■ Records to use
(** Changing bytes inside one entry of a directory changes that entry only. *)
Lemma dents_patch s s' p c i o bs :
  vol s -> geo s' = geo s -> NoDup p -> c ∈ p -> 0 <= i < entries_in_cluster s -> 0 <= o -> o + Z.of_nat (length bs) <= 32 ->
  cdat s' c = patch (i * 32 + o) bs (cdat s c) -> (forall x, x ∈ p -> x <> c -> cdat s' x = cdat s x) ->
  dents s' p = dset (c, i) (raw_at (cdat s' c) i) (dents s p).
Proof.
  intros Hv Hg Hn Hc Hi Ho Hb Hd Hne. assert (Hl : Z.of_nat (length (cdat s c)) = cluster_bytes s) by by apply cdat_length.
  assert (Hic : i * 32 + 32 <= cluster_bytes s) by (unfold entries_in_cluster in Hi; Z.to_euclidean_division_equations; lia).
  assert (Hsame : forall j, 0 <= j -> j <> i -> raw_at (cdat s' c) j = raw_at (cdat s c) j).
  { intros j Hj Hji. rewrite Hd. unfold raw_at. apply patch_ne; lia. }
  assert (Hcl : forall x n, x ∈ p -> cents_from s' x 0 n = dset (c, i) (raw_at (cdat s' c) i) (cents_from s x 0 n)).
  { intros x n Hx. unfold cents_from, dset. rewrite map_map. apply map_ext_in. intros j Hj. cbn [fst].
    apply list_elem_of_In, elem_of_seqZ in Hj. case_bool_decide as E.
    - by injection E as -> ->.
    - f_equal. destruct (decide (x = c)) as [->|Hxc]; [apply Hsame; [lia|congruence]|by rewrite Hne]. }
  unfold dents, cents. rewrite (entries_geo s) by done. clear Hc Hn. revert Hcl. generalize (entries_in_cluster s) as n. clear.
  intros n Hcl. induction p as [|x p IH]; [done|]. cbn [map concat]. rewrite dset_app, <-Hcl by apply list_elem_of_here. f_equal.
  apply IH. intros y m Hy. apply Hcl. by apply list_elem_of_further.
Qed.

(** Writing back a cluster with bytes of one entry changed. *)
Lemma write_entry_spec s c i o bs s' ok :
  vol s -> is_cluster s c -> 0 <= i < entries_in_cluster s -> 0 <= o -> o + Z.of_nat (length bs) <= 32 -> bytes bs ->
  take (Z.to_nat (cluster_bytes s)) (cluster_buf s) = cdat s c ->
  write_cluster (set_buf (patch (i * 32 + o) bs (cluster_buf s)) s) c = (s', ok) ->
  step nowhere (eq c) s s' /\
  (if ok then ~ off s /\ cdat s' c = patch (i * 32 + o) bs (cdat s c)
   else off s' /\ (cdat s' c = cdat s c \/ cdat s' c = patch (i * 32 + o) bs (cdat s c))).
Proof.
  intros Hv Hc Hi Ho Hb Hy Hbuf. set (sb := set_buf _ s). pose proof (cluster_bytes_range s Hv) as Hr. pose proof (vo_buf s Hv) as Lb.
  assert (Hic : i * 32 + 32 <= cluster_bytes s) by (unfold entries_in_cluster in Hi; Z.to_euclidean_division_equations; lia).
  assert (Hl : Z.of_nat (length (cdat s c)) = cluster_bytes s) by by apply cdat_length.
  assert (Hlb : Z.of_nat (length (cluster_buf s)) = 32768) by (rewrite Lb; done).
  assert (Sb : step nowhere nowhere s sb).
  { apply step_scratch; try done; [cbn; rewrite length_patch; lia|]. intros Hyb. by apply patch_bytes. }
  pose proof (step_vol _ _ _ _ Hv Sb) as Hvb.
  assert (Hfront : take (Z.to_nat (cluster_bytes s)) (patch (i * 32 + o) bs (cluster_buf s)) = patch (i * 32 + o) bs (cdat s c)).
  { rewrite <-Hbuf. apply take_patch; lia. }
  intros H. destruct (write_cluster_spec sb c s' ok Hvb Hc H) as (S & _ & O).
  change (cluster_bytes sb) with (cluster_bytes s) in O. change (cluster_buf sb) with (patch (i * 32 + o) bs (cluster_buf s)) in O. rewrite Hfront in O.
  split; [apply (step_trans _ _ _ sb); [by eapply step_weaken, Sb|done]|]. destruct ok; [done|]. destruct O as [O1 O2]. split; [done|].
  apply (O2 (cluster_lba s c + (i * 32 + o) / 512)). intros l Hrun Hne. change (cluster_lba sb c) with (cluster_lba s c).
  change (cdat sb c) with (cdat s c). unfold chunk_at. change (Z.to_nat 512) with 512%nat.
  change (cluster_lba sb c) with (cluster_lba s c) in Hrun. unfold in_run in Hrun.
  apply patch_ne; [lia|lia|lia|]. Z.to_euclidean_division_equations. lia.
Qed.

(** ** The bytes of a new entry *)

Lemma length_to_short_name name : length (to_short_name name) = 11%nat.
Proof.
  unfold to_short_name, pad. rewrite !length_app, !length_replicate, !length_map, !length_take. lia.
Qed.

Record entry_for (raw name : list Z) (attr first size : Z) : Prop := EntryFor {
  ef_length : length raw = 32%nat; ef_bytes : bytes name -> bytes raw;
  ef_name : take 11 raw = name; ef_attr : raw_attr raw = attr;
  ef_first : raw_first_cluster raw = first; ef_size : raw_size raw = size
}.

■ What is expected
Say how many lines in the data hold the string "Hrun". No other content should accompany the number.

■ Completed task
2